Groundwater Flow and Transport Modeling at the Ulba Metallurgical Plant
Simulation of Groundwater Flow and Contaminant Transport at the Ulba Metallurgical Plant
Tech Area / Field
- ENV-MRA/Modelling and Risk Assessment/Environment
- ENV-WPC/Water Pollution and Control/Environment
8 Project completed
Senior Project Manager
Isakov S V
State Holding Company "Ulba", Kazakstan, Ust Kamenogorsk
- National Atomic Company "Kazatomprom", Kazakstan, Almaty
- Lawrence Livermore National Laboratory / University of California, USA, CA, Livermore
Project summaryThis project will develop a hydrologic flow and contaminant transport model for the groundwater underlying the Ulba Metallurgical Plant (UMP) in Ust-Kamenogorsk, Kazakhstan. The model will be used initially to determine the need for, and to guide the acquisition of additional characterization and model calibration data, in the design of monitoring strategies and ultimately, as a means to protect local groundwater quality by facilitating the remediation of existing contamination and the stabilization and control of contaminant discharges from liquid waste ponds at the plant.
The UMP is situated in Ust-Kamenogorsk, in eastern Kazakhstan. In its 50-year history of continual operation, the facility has dominated the industrial base of the city through the production of processed uranium and specialty metals such as beryllium, tantalum, and niobium. Accompanying the production of these metals is a significant amount of liquid waste residues, which have been, and continue to be generated and disposed of in several retention basins adjoining the facility.
The engineered containment barrier underlying one of the basins has failed and allowed accumulated liquid wastes in the basin to percolate into groundwater and pose a significant threat to nearby potable groundwater supplies in Ust-Kamenogorsk. Although this basin is no longer used, precipitated and other solid forms of the wastes remain in the basin, are entrained in accumulated rainfall and snowmelt, and continue to be discharged into the local groundwater as a persistent and lasting source of contamination. The significance of the contamination of local water resources has recently been recognized by the World Bank who specifically identify waste disposal practices from the Ulba Metallurgical Plant as a serious water quality problem affecting Kazakhstan.
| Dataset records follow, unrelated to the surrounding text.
(** A call of [Do], at the points between its critical sections and calls: after
    the first look at [done], holding the claim, running [fn], and on the way out
    through the deferred release. *)
Inductive pc := PLooked | PHolding (tok : Z) | PRunning (tok : Z) | PLeaving (tok : Z) (r : option error)
| PReturned (r : option error).

Definition do_look (o : Once) : pc := if on_done o then PReturned None else PLooked.

Definition do_acquire (o : Once) (w : W) : W * pc :=
  match fc_Acquire (on_name o) w with
  | (w, inl _) => (w, PReturned (Some ErrUnavailable))
  | (w, inr tok) => (w, PHolding tok)
  end.

Definition do_look_again (tok : Z) (o : Once) : pc :=
  if on_done o then PLeaving tok None else PRunning tok.

(** [fn] returned [r]. *)
Definition do_ran (tok : Z) (r : option error) (o : Once) : Once * pc :=
  match r with
  | Some e => (o, PLeaving tok (Some e))
  | None => (mkOnce (on_name o) true, PLeaving tok None)
  end.

Definition do_leave (tok : Z) (r : option error) (o : Once) (w : W) : W * pc :=
  ((fc_Release (on_name o) tok w).1, PReturned r).

(** [Do] undisturbed. *)
Definition Do (fn : Z -> W -> W * option error) (o : Once) (w : W) : Once * W * option error :=
  match do_look o with
  | PReturned r => (o, w, r)
  | _ =>
    match do_acquire o w with
    | (w, PHolding tok) =>
      match do_look_again tok o with
      | PRunning tok =>
        let '(w, r) := fn tok w in
        let '(o, p) := do_ran tok r o in
        (o, (fc_Release (on_name o) tok w).1, r)
      | _ => (o, (fc_Release (on_name o) tok w).1, None)
      end
    | (w, PReturned r) => (o, w, r)
    | (w, _) => (o, w, None)
    end
  end.

(** Goroutines calling [Do] on one [Once]; [z_ok] counts the successful runs of
    [fn]. *)
Record OSys := mkOSys { z_world : W; z_once : Once; z_calls : gmap nat pc; z_ok : Z }.

Inductive ostep (z : OSys) : OSys -> Prop :=
| os_call g :
    z_calls z !! g = None ->
    ostep z (mkOSys (z_world z) (z_once z) (<[g := do_look (z_once z)]> (z_calls z)) (z_ok z))
| os_acquire g w' p :
    z_calls z !! g = Some PLooked -> do_acquire (z_once z) (z_world z) = (w', p) ->
    ostep z (mkOSys w' (z_once z) (<[g := p]> (z_calls z)) (z_ok z))
| os_again g tok :
    z_calls z !! g = Some (PHolding tok) ->
    ostep z (mkOSys (z_world z) (z_once z) (<[g := do_look_again tok (z_once z)]> (z_calls z)) (z_ok z))
| os_ran g tok r o' p :
    z_calls z !! g = Some (PRunning tok) -> do_ran tok r (z_once z) = (o', p) ->
    ostep z (mkOSys (z_world z) o' (<[g := p]> (z_calls z))
      (match r with None => z_ok z + 1 | Some _ => z_ok z end))
| os_leave g tok r w' p :
    z_calls z !! g = Some (PLeaving tok r) -> do_leave tok r (z_once z) (z_world z) = (w', p) ->
    ostep z (mkOSys w' (z_once z) (<[g := p]> (z_calls z)) (z_ok z)).

(** The token of a call that is inside. *)
Definition inside (p : pc) : option Z :=
  match p with PHolding tok | PRunning tok | PLeaving tok _ => Some tok | _ => None end.
End Once.

Section OnceSafe.
Context {W : Type} `{!FencedClaims W} `{!ExclusiveClaims W}.

Record once_inv (name : string) (z : OSys (W := W)) : Prop := mkOnceInv {
  oi_name : on_name (z_once z) = name;
  oi_inside g p tok : z_calls z !! g = Some p -> inside p = Some tok -> fc_holder (z_world z) name = Some tok;
  oi_alone g g' p p' : z_calls z !! g = Some p -> z_calls z !! g' = Some p' ->
    is_Some (inside p) -> is_Some (inside p') -> g = g';
  oi_running g tok : z_calls z !! g = Some (PRunning tok) -> on_done (z_once z) = false;
  oi_ok : z_ok z = if on_done (z_once z) then 1 else 0 }.

Implicit Types z : OSys (W := W).

(** The calls inside after [g] moved to [p] were inside before, if [g] does not
    enter. *)
Lemma inside_back z g p h q :
  inside p = None \/ (exists p0, z_calls z !! g = Some p0 /\ inside p = inside p0) ->
  <[g := p]> (z_calls z) !! h = Some q -> is_Some (inside q) ->
  exists q', z_calls z !! h = Some q' /\ inside q' = inside q.
Proof.
  intros Hp [[<- <-]|[_ Hh]]%lookup_insert_Some Hq; [|eauto].
  destruct Hp as [Hp|(p0 & H0 & Hp)]; [rewrite Hp in Hq; by destruct Hq | eauto].
Qed.

(** [g] moves without entering, and the claim and [done] stay as they are. *)
Lemma once_inv_move name z g p w' :
  once_inv name z -> fc_holder w' name = fc_holder (z_world z) name ->
  inside p = None \/ (exists p0, z_calls z !! g = Some p0 /\ inside p = inside p0) ->
  (forall tok, p = PRunning tok -> on_done (z_once z) = false) ->
  once_inv name (mkOSys w' (z_once z) (<[g := p]> (z_calls z)) (z_ok z)).
Proof.
  intros [N I A R K] Hw Hp Hr. split; simpl; try done.
  - intros h q tok Hh Hq. rewrite Hw.
    destruct (inside_back z g p h q Hp Hh) as (q' & Hq' & E); [by eexists |]. eapply I; [done | congruence].
  - intros h h' q q' H1 H2 Q1 Q2.
    destruct (inside_back _ _ _ _ _ Hp H1 Q1) as (r1 & ? & E1).
    destruct (inside_back _ _ _ _ _ Hp H2 Q2) as (r2 & ? & E2).
    eapply A; [done | done | by rewrite E1 | by rewrite E2].
  - intros h tok [[<- E]|[_ Hh]]%lookup_insert_Some; [by eapply Hr | by eapply R].
Qed.

(** Nobody is inside once the only call inside has left or while the claim is
    free. *)
Lemma once_inv_outside name w' once' calls' ok' :
  on_name once' = name -> (forall h q, calls' !! h = Some q -> inside q = None) ->
  ok' = (if on_done once' then 1 else 0) -> once_inv name (mkOSys (W := W) w' once' calls' ok').
Proof.
  intros Hn Ho Hk. split; simpl; try done.
  - intros h q tok Hh Hq. rewrite (Ho h q Hh) in Hq. done.
  - intros h h' q q' H1 _ [t Ht]. rewrite (Ho h q H1) in Ht. done.
  - intros h tok Hh. by specialize (Ho h _ Hh).
Qed.

Lemma once_inv_enter name z g w' tok :
  once_inv name z -> fc_holder (z_world z) name = None -> fc_holder w' name = Some tok ->
  once_inv name (mkOSys w' (z_once z) (<[g := PHolding tok]> (z_calls z)) (z_ok z)).
Proof.
  intros [N I A R K] Hf Hw.
  assert (forall h q, z_calls z !! h = Some q -> inside q = None) as Hout.
  { intros h q Hh. destruct (inside q) as [t|] eqn:E; [|done]. rewrite (I h q t Hh E) in Hf. done. }
  split; simpl; try done.
  - intros h q t [[<- <-]|[_ Hh]]%lookup_insert_Some Hq; [simpl in Hq; congruence |].
    rewrite (Hout h q Hh) in Hq. done.
  - intros h h' q q' [[<- <-]|[_ H1]]%lookup_insert_Some [[<- <-]|[_ H2]]%lookup_insert_Some [t1 Q1] [t2 Q2];
      try done; [rewrite (Hout _ _ H2) in Q2 | rewrite (Hout _ _ H1) in Q1 | rewrite (Hout _ _ H1) in Q1]; done.
  - intros h t [[_ [=]]|[_ Hh]]%lookup_insert_Some. by eapply R.
Qed.

Lemma once_inv_step name z z' : once_inv name z -> ostep z z' -> once_inv name z'.
Proof.
  intros Hi Hs. destruct Hs as [g Hg|g w' p Hg Ea|g tok Hg|g tok r o' p Hg Er|g tok r w' p Hg El].
  - apply once_inv_move; [done | done | |].
    + left. unfold do_look. by destruct (on_done _).
    + intros tok. unfold do_look. by destruct (on_done _).
  - revert Ea. unfold do_acquire. rewrite (oi_name _ _ Hi).
    destruct (fc_Acquire name (z_world z)) as [w1 [e|tok]] eqn:Ea; intros [= <- <-].
    + apply once_inv_move; [done | by eapply fc_refused | by left | done].
    + destruct (fc_acquired _ _ _ _ Ea). by apply once_inv_enter.
  - apply once_inv_move; [done | done | |].
    + right. eexists. split; [done |]. unfold do_look_again. by destruct (on_done _).
    + intros t. unfold do_look_again. by destruct (on_done _).
  - destruct r as [e|]; simpl in Er; injection Er as <- <-.
    + apply once_inv_move; [done | done | right; eexists; split; done | done].
    + pose proof (oi_running _ _ Hi g tok Hg) as Hd. pose proof Hi as [N I A R K].
      split; simpl; try done.
      * intros h q t [[<- <-]|[_ Hh]]%lookup_insert_Some Hq; [by eapply I | by eapply I].
      * assert (inside (PLeaving tok None) = None \/ exists p0, z_calls z !! g = Some p0 /\ inside (PLeaving tok None) = inside p0)
          as Hp by (right; eexists; split; done).
        intros h h' q q' H1 H2 Q1 Q2.
        destruct (inside_back _ _ _ _ _ Hp H1 Q1) as (r1 & ? & E1).
        destruct (inside_back _ _ _ _ _ Hp H2 Q2) as (r2 & ? & E2).
        eapply A; [done | done | by rewrite E1 | by rewrite E2].
      * intros h t [[_ [=]]|[Hn Hh]]%lookup_insert_Some. exfalso. apply Hn.
        by eapply A; [exact Hg | exact Hh | eexists | eexists].
      * rewrite K, Hd. done.
  - unfold do_leave in El. injection El as <- <-. pose proof Hi as [N I A R K].
    apply once_inv_outside; [done | | done].
    intros h q [[<- <-]|[Hn Hh]]%lookup_insert_Some; [done |].
    destruct (inside q) as [t|] eqn:E; [|done]. exfalso. apply Hn.
    by eapply A; [exact Hg | exact Hh | eexists | rewrite E; eexists].
Qed.

(** Over exclusive claims, [Do] called by any number of goroutines on one
    [Once] lets [fn] succeed at most once, never runs it in two calls at the same
    time, and the running call holds the claim with the current fencing token; once
    it has succeeded no call starts it again. *)
Theorem once_runs_once name w z :
  steps ostep (mkOSys w (mkOnce name false) ∅ 0) z ->
  0 <= z_ok z <= 1 /\
  (forall g g' tok tok', z_calls z !! g = Some (PRunning tok) -> z_calls z !! g' = Some (PRunning tok') -> g = g') /\
  (forall g tok, z_calls z !! g = Some (PRunning tok) -> fc_holder (z_world z) name = Some tok /\ z_ok z = 0) /\
  (z_ok z = 1 -> do_look (z_once z) = PReturned None /\ forall tok, do_look_again tok (z_once z) = PLeaving tok None).
Proof.
  intros Hs. assert (once_inv name z) as [N I A R K].
  { eapply steps_invariant; [intros; by eapply once_inv_step | exact Hs |]. by split. }
  split; [rewrite K; destruct (on_done _); lia |]. split; [|split].
  - intros g g' tok tok' H1 H2. by eapply A; [exact H1 | exact H2 | eexists | eexists].
  - intros g tok Hg. split; [by eapply I |]. by rewrite K, (R g tok Hg).
  - rewrite K. unfold do_look, do_look_again. by destruct (on_done _).
Qed.
End OnceSafe.

(** ** A concrete table of claims *)

(** Held claims with their tokens, the last token, and a count of executions. *)
Record table := mkTable { tb_held : gmap string Z; tb_next : Z; tb_runs : Z }.

#[global] Instance table_claims : FencedClaims table := {|
  fc_Acquire name t :=
    match tb_held t !! name with
    | Some _ => (t, inl ErrUnavailable)
    | None => (mkTable (<[name := tb_next t + 1]> (tb_held t)) (tb_next t + 1) (tb_runs t), inr (tb_next t + 1))
    end;
  fc_Release name tok t :=
    (if bool_decide (tb_held t !! name = Some tok)
     then mkTable (delete name (tb_held t)) (tb_next t) (tb_runs t) else t, None) |}.

#[global] Instance table_exclusive : ExclusiveClaims table.
Proof.
  refine {| fc_holder t name := tb_held t !! name |}; simpl.
  - intros w w' name tok. destruct (tb_held w !! name) eqn:E; intros [= <- <-]. split; [done |].
    apply lookup_insert_eq.
  - intros w w' name e. destruct (tb_held w !! name) eqn:E; [by intros [= <- <-] | done].
  - intros w name n Hn. destruct (tb_held w !! name); [done |]. by apply lookup_insert_ne.
  - intros w name tok. case_bool_decide as E; [right; split; [done | apply lookup_delete_eq] | by left].
  - intros w name tok n Hn. case_bool_decide; [by apply lookup_delete_ne | done].
Defined.

Definition t0 : table := mkTable ∅ 0 0.

(** Two processes share two permits. *)
Definition d_sem (held : gmap Z Z) : Semaphore := mkSemaphore "s" 2 held.
Definition d_y1 : Sys :=
  mkSys (mkTable {["s#0" := 1]} 1 0) (upd (fun _ => d_sem ∅) 0 (d_sem {[0 := 1]})) [(0%nat, 0)] [].
Definition d_y2 : Sys :=
  mkSys (mkTable (<["s#1" := 2]> {["s#0" := 1]}) 2 0)
    (upd (y_sems d_y1) 1 (d_sem {[1 := 2]})) [(1%nat, 1); (0%nat, 0)] [].

Lemma semaphore_bounded_witness :
  Z.of_nat (length (y_live d_y2)) <= 2 /\ exists tok,
    tb_held (y_world d_y2) !! "s#1" = Some tok /\ (release_enter 1 (y_sems d_y2 1)).2 = inr tok.
Proof.
  destruct (semaphore_bounded "s" 2 ltac:(lia) t0 d_y2) as [H1 H2].
  - eapply steps_cons; [|eapply steps_one].
    + refine (ss_try 2 (sys0 "s" 2 t0) 0 0 (d_sem {[0 := 1]}) (mkTable {["s#0" := 1]} 1 0) true _ _);
        [lia | vm_compute; reflexivity].
    + refine (ss_try 2 d_y1 1 1 (d_sem {[1 := 2]}) (mkTable (<["s#1" := 2]> {["s#0" := 1]}) 2 0) true _ _);
        [lia | vm_compute; reflexivity].
  - split; [exact H1 |]. apply (H2 1%nat 1). left.
Defined.

Lemma once_runs_once_witness :
  let z := mkOSys (mkTable {["o" := 1]} 1 0) (mkOnce "o" false)
             (<[0%nat := PRunning 1]> (<[0%nat := PHolding 1]> (<[0%nat := PLooked]> ∅))) 0 in
  0 <= z_ok z <= 1 /\ tb_held (z_world z) !! "o" = Some 1.
Proof.
  intros z.
  destruct (once_runs_once "o" t0 z) as (H1 & _ & H3 & _).
  - eapply steps_cons; [apply (os_call _ 0%nat); reflexivity |].
    eapply steps_cons; [eapply (os_acquire _ 0%nat); reflexivity |].
    eapply steps_cons; [eapply (os_again _ 0%nat 1); reflexivity | constructor].
  - split; [exact H1 |]. apply (H3 0%nat 1). reflexivity.
Defined.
The overall objective of the project is to develop a conceptual and numerical model of groundwater flow and chemical transport that can be used to analyze the migration of contamination in the water supply aquifers underlying the UMP disposal basins. The model will be used ultimately as a means to protect local groundwater quality by facilitating the remediation of existing contamination and the stabilization and control of contaminant discharges from liquid waste ponds at the plant. In addition, the model will also be used, in its initial stages of development, to determine the need for, and guide the acquisition of additional characterization and model calibration data, and later in the design of groundwater monitoring strategies.
The approach to this problem is based upon the notion that the physical and geochemical conceptualization of the hydrogeologic flow and transport system will be an iterative process. It will build upon successive stages of data analysis, model development, testing, and calibration, additional data acquisition, and the ultimate application of the model for design and management purposes. This project will be broken into three separate tasks focused on: 1) The development of groundwater flow models including the development of models based upon existing geologic and hydrogeologic data that may subsequently require more data acquisition and characterization. 2) The development of a contaminant transport model that includes simulations of the chemical migration of contaminants coupled to the hydrologeolic flow model. Initially the transport model will focus on pathlines and nonreactive (tracer) transport away from the basins and later incorporate multicomponent and reactive transport. In concert with the contaminant transport model the liquid and precipitate waste in the disposal basins will be characterized to identify the reactions governing potential transport. 3) The coupled flow and transport model will be used to provide information to best monitor existing and future contaminant plumes and manage existing water supplies to stabilize existing contamination and provide a regular quantity of high-quality water for the city of Ust-Kamenogorst.